On the other hand, this Virginia law explicitly leaves Roe v. Wade unchallenged:
subject only to the Constitution of the United States and decisional interpretations thereof by the United States Supreme Court
Roe is in the clear, for now, even if the law goes through. This is not a direct, frontal assault by a state against the federal government. This tactic does not work.
What the law’s effect might actually be is hard for even its critics to say.
[Delegate Bob] Marshall said his bill, modeled after legislation in Missouri, would not affect birth control, miscarriages or abortions but would affect the way that courts define a person. For example, parents could receive damages for the death of a fetus in a wrongful death lawsuit.
Which is sort of like the Laci and Connor Peterson trial, where the Laci’s murderer husband Scott was also found guilty of second degree murder for killing Connor, the fetus, their child.
A fetus with a name, Connor, and accordingly, with a certain “personhood” status.
This law is all about philosophical positioning, it seems to me, and there’s nothing wrong with that. I expect the courts won’t allow the fetus all the way to “personhood,” but these things make it harder for the courts to allow the fetus zero status, like a fingernail.
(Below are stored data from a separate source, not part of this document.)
Definition index_record (f : MI -> MI) (s : Shared X MI) : Shared X MI := MkShared (pack_dir s) (indices s) (f (i_stats s)).
Definition push (idx : Index X) (s : Shared X MI) : Shared X MI :=
  index_record i_push (MkShared (pack_dir s) (idx :: indices s) (i_stats s)).
Definition reload (w : W) : st (Shared X MI) (Discover IE XE) unit :=
  s ← get;
  indices ← lift (discover w (pack_dir s));
  put (index_record i_reload (MkShared (pack_dir s) indices (i_stats s))).

(** The two rounds of [contains]; nothing is an error. *)
Definition contains (w : W) (id : N) (s : Shared X MI) : outcome bool * Shared X MI :=
  if existsb (fun idx => index_contains idx id) (indices s) then (Done true, index_record i_hit s) else
  match reload w s with
  | (EPanic, s) => (Panic, s)
  | (EErr _, s) => (Done false, index_record i_miss s)
  | (EOk _, s) =>
      if existsb (fun idx => index_contains idx id) (indices s) then (Done true, index_record i_hit s)
      else (Done false, index_record i_miss s)
  end.

(** An entry of the pack of an index, where the pack comes from [pack_cache]. *)
Definition load_obj {E} (ofs : N) (idx : Index X) (pack_cache : Info -> st D E F) : st D (Lookup IE XE QE E) O := fun d =>
  let '(data, d) := pack_cache (ix_info idx) d in
  (pack ← eff_map_err LLookup data; of_res_with LDecode (decode_entry pack ofs (index_ofs idx)), d).

(** The first index with an object, and the object's offset. *)
Fixpoint first_ofs (id : N) (l : list (Index X)) : option (N * Index X) :=
  match l with
  | [] => None
  | idx :: l => match index_ofs idx id with Some ofs => Some (ofs, idx) | None => first_ofs id l end
  end.
Definition lookup_in {E} (pack_cache : Info -> st D E F) (ofs : N) (idx : Index X)
    : st (Shared X MI * D) (Lookup IE XE QE E) (option O) := fun '(s, d) =>
  let '(obj, d) := load_obj ofs idx pack_cache d in
  (obj ← obj; EOk (Some obj), (index_record i_hit s, d)).
Definition lookup {E} (w : W) (pack_cache : Info -> st D E F) (id : N) : st (Shared X MI * D) (Lookup IE XE QE E) (option O) := fun '(s, d) =>
  match first_ofs id (indices s) with
  | Some (ofs, idx) => lookup_in pack_cache ofs idx (s, d)
  | None =>
      match reload w s with
      | (EPanic, s) => (EPanic, (s, d))
      | (EErr e, s) => (EErr (LReload e), (s, d))
      | (EOk _, s) =>
          match first_ofs id (indices s) with
          | Some (ofs, idx) => lookup_in pack_cache ofs idx (s, d)
          | None => (EOk None, (index_record i_miss s, d))
          end
      end
  end.
End SharedIndex.

(** ** The object database *)

Inductive OdbError (IE XE QE FE : Type) : Type := OPacked (e : Lookup IE XE QE (DataError FE)) | OLoose (e : IE).
Arguments OPacked {IE XE QE FE} e. Arguments OLoose {IE XE QE FE} e.

(** [backend::Packed], with the shared index and the cache of fixed size. *)
Record Packed (X F MI M : Type) : Type := MkPacked { p_index : Shared X MI; p_data : Fixed F M }.
Arguments MkPacked {X F MI M} p_index p_data. Arguments p_index {X F MI M} p. Arguments p_data {X F MI M} p.

Section Odb.
Context {W X F O IE XE FE QE MI M : Type} `{GitPack W X F O IE XE FE QE} `{IndexMetrics MI} `{WindowMetrics M}.

(** [Data::file] of what the cache returns. *)
Definition pack_file (w : W) (info : Info) : st (Fixed F M) (DataError FE) F :=
  p ← window_get w info;
  s ← get;
  match heap s !! p with Some d => mret (d_file d) | None => lift EPanic end.

Definition packed_contains (w : W) (id : N) (p : Packed X F MI M) : outcome bool * Packed X F MI M :=
  let '(r, s) := contains w id (p_index p) in (r, MkPacked s (p_data p)).
Definition packed_find (w : W) (id : N) : st (Packed X F MI M) (Lookup IE XE QE (DataError FE)) (option O) := fun p =>
  let '(r, (s, d)) := lookup w (pack_file w) id (p_index p, p_data p) in (r, MkPacked s d).

Definition odb_contains (w : W) (id : N) (p : Packed X F MI M) : outcome bool * Packed X F MI M :=
  match packed_contains w id p with
  | (Done false, p) => (Done (loose_contains w id), p)
  | r => r
  end.
Definition find (w : W) (id : N) : st (Packed X F MI M) (OdbError IE XE QE FE) (option O) := fun p =>
  match packed_contains w id p with
  | (Panic, p) => (EPanic, p)
  | (Done true, p) => let '(r, p) := packed_find w id p in (eff_map_err OPacked r, p)
  | (Done false, p) => (of_res_with OLoose (loose_try_find w id), p)
  end.
End Odb.

(** ** The cache returns the right pack *)

Definition ptr_hits {F} (h : gmap N (Data F)) (p : N) : N := match h !! p with Some d => d_hits d | None => 0 end.
(** A slot that may be overwritten: an empty one, or one used least when none is empty. *)
Definition victim {F} (h : gmap N (Data F)) (bucket : list (option N)) (i : nat) : Prop :=
  bucket !! i = Some None \/
  ((None ∉ bucket) /\ exists p, bucket !! i = Some (Some p) /\ forall q, Some q ∈ bucket -> ptr_hits h p <= ptr_hits h q).

Section FindEntry.
Context {F : Type} (h : gmap N (Data F)).

Lemma find_entry_some hash bucket p :
  find_entry h hash bucket = Some p -> Some p ∈ bucket /\ exists d, h !! p = Some d /\ d_hash d = hash.
Proof.
  induction bucket as [|[q|] bucket IH]; cbn; [done| |]; intros Hf; [|destruct (IH Hf); split; [by right|done]].
  destruct (h !! q) as [d|] eqn:Hq; [destruct (N.eqb_spec (d_hash d) hash)|]; simplify_eq;
    [split; [by left|eauto]|destruct (IH Hf); split; [by right|done]..].
Qed.
Lemma find_entry_none hash bucket p d :
  find_entry h hash bucket = None -> Some p ∈ bucket -> h !! p = Some d -> d_hash d <> hash.
Proof.
  induction bucket as [|[q|] bucket IH]; cbn; [by intros _ ?%not_elem_of_nil| |]; intros Hf [Heq|Hin]%elem_of_cons Hp.
  - simplify_eq. rewrite Hp in Hf. by destruct (N.eqb_spec (d_hash d) hash).
  - destruct (h !! q); [destruct (_ =? _)|]; naive_solver.
  - done.
  - naive_solver.
Qed.

(** What the loop over the rest of a bucket chooses, when the slots before it are in use. *)
Lemma evict_loop_spec bucket pre access evict :
  (pre = [] -> access = 2 ^ 64 - 1 /\ evict = 0%nat) -> None ∉ pre ->
  (forall p, Some p ∈ pre ++ bucket -> ptr_hits h p <= 2 ^ 64 - 1) ->
  (pre <> [] -> exists p, pre !! evict = Some (Some p) /\ ptr_hits h p = access /\ forall q, Some q ∈ pre -> access <= ptr_hits h q) ->
  pre ++ bucket <> [] ->
  victim h (pre ++ bucket) (evict_loop h (length pre) access evict bucket).
Proof.
  revert pre access evict. induction bucket as [|[p|] bucket IH]; intros pre access evict Hnil Hpre Hmax Hacc Hne; cbn [evict_loop].
  - rewrite app_nil_r in *. right. destruct (Hacc Hne) as (p & Hp & Hhits & Hmin). split; [done|]. exists p. split; [done|]. by rewrite Hhits.
  - fold (ptr_hits h p).
    assert (Heq : pre ++ Some p :: bucket = (pre ++ [Some p]) ++ bucket) by (by rewrite <- app_assoc).
    assert (Hsnoc : forall a e, (exists p', (pre ++ [Some p]) !! e = Some (Some p') /\ ptr_hits h p' = a /\ forall q, Some q ∈ pre ++ [Some p] -> a <= ptr_hits h q) ->
      victim h (pre ++ Some p :: bucket) (evict_loop h (Datatypes.S (length pre)) a e bucket)).
    { intros a e Hae. replace (Datatypes.S (length pre)) with (length (pre ++ [Some p])) by (rewrite length_app; cbn; lia).
      rewrite Heq in *. apply IH; [by intros [_ ?]%app_nil|set_solver|done..]. }
    destruct (N.ltb_spec (ptr_hits h p) access) as [Hlt|Hge]; apply Hsnoc.
    + exists p. split; [by rewrite lookup_app_r, Nat.sub_diag by lia|]. split; [done|].
      intros q [Hq|Hq]%elem_of_app; [|set_solver]. destruct (decide (pre = [])) as [->|Hn]; [set_solver|].
      destruct (Hacc Hn) as (? & ? & ? & Hmin). specialize (Hmin q Hq). lia.
    + destruct (decide (pre = [])) as [->|Hn].
      * destruct Hnil as [-> ->]; [done|]. exists p. split; [done|]. assert (ptr_hits h p <= 2 ^ 64 - 1) by (apply Hmax; set_solver).
        split; [lia|]. intros q Hq. assert (q = p) as -> by set_solver. lia.
      * destruct (Hacc Hn) as (p' & Hp' & Hh & Hmin). exists p'. split; [by apply lookup_app_l_Some|]. split; [done|].
        intros q [Hq|Hq]%elem_of_app; [by apply Hmin|]. assert (q = p) as -> by set_solver. lia.
  - left. by rewrite lookup_app_r, Nat.sub_diag by lia.
Qed.
Lemma evict_slot_spec bucket :
  bucket <> [] -> (forall p, Some p ∈ bucket -> ptr_hits h p <= 2 ^ 64 - 1) -> victim h bucket (evict_slot h bucket).
Proof. intros Hne Hmax. apply (evict_loop_spec bucket [] (2 ^ 64 - 1) 0); [done|set_solver|done|done|done]. Qed.
End FindEntry.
There are very few pro-choicers who would accept the challenge of arguing this exposed position—the less defensible rhetorical and moral ground, the lower ground—and that the baby in Laci’s womb that Scott Peterson killed was a nothing, no more than a fingernail.
That simply will not ring true, no matter how great your rhetorical skill: Scott Peterson killed something of moral status and significance, a someone of some sort.
We’re all aware of the usual arguments about abortion and a “woman’s body” etc. and that line of argument and its accompanying rhetoric have been well-honed and road-tested, and bear up well if we stick to the script.
But I think there are few who would welcome having to argue that what—who?—Scott Peterson killed in his wife Laci’s womb was a nothing, of no moral significance. Few of us believe that, and this is the purpose of this new Virginia law, if I read their intent correctly, to oblige pro-choicers to argue exactly that, and to be put on the moral and philosophical back foot for a change.
Be it enacted by the General Assembly of Virginia:
1. § 1. The life of each human being begins at conception.
Well, actually, that’s indisputably true. This does not say that every zygote is a full-fledged American citizen.
§ 2. Unborn children have protectable interests in life, health, and well-being.
That’s rather tame on its face. But rather radical in the present controversy. It’s said that he who defines the debate tends to win it. As a formal debate topic, the Virginia legislature has framed it thus:
Proposed: Unborn children have protectable interests in life, health, and well-being.
This explicitly argues the pro-life position, not the anti-abortion one, and from firmer if not higher ground. These country bumpkins in the Commonwealth of Virginia are perhaps not as “foolish” as they look.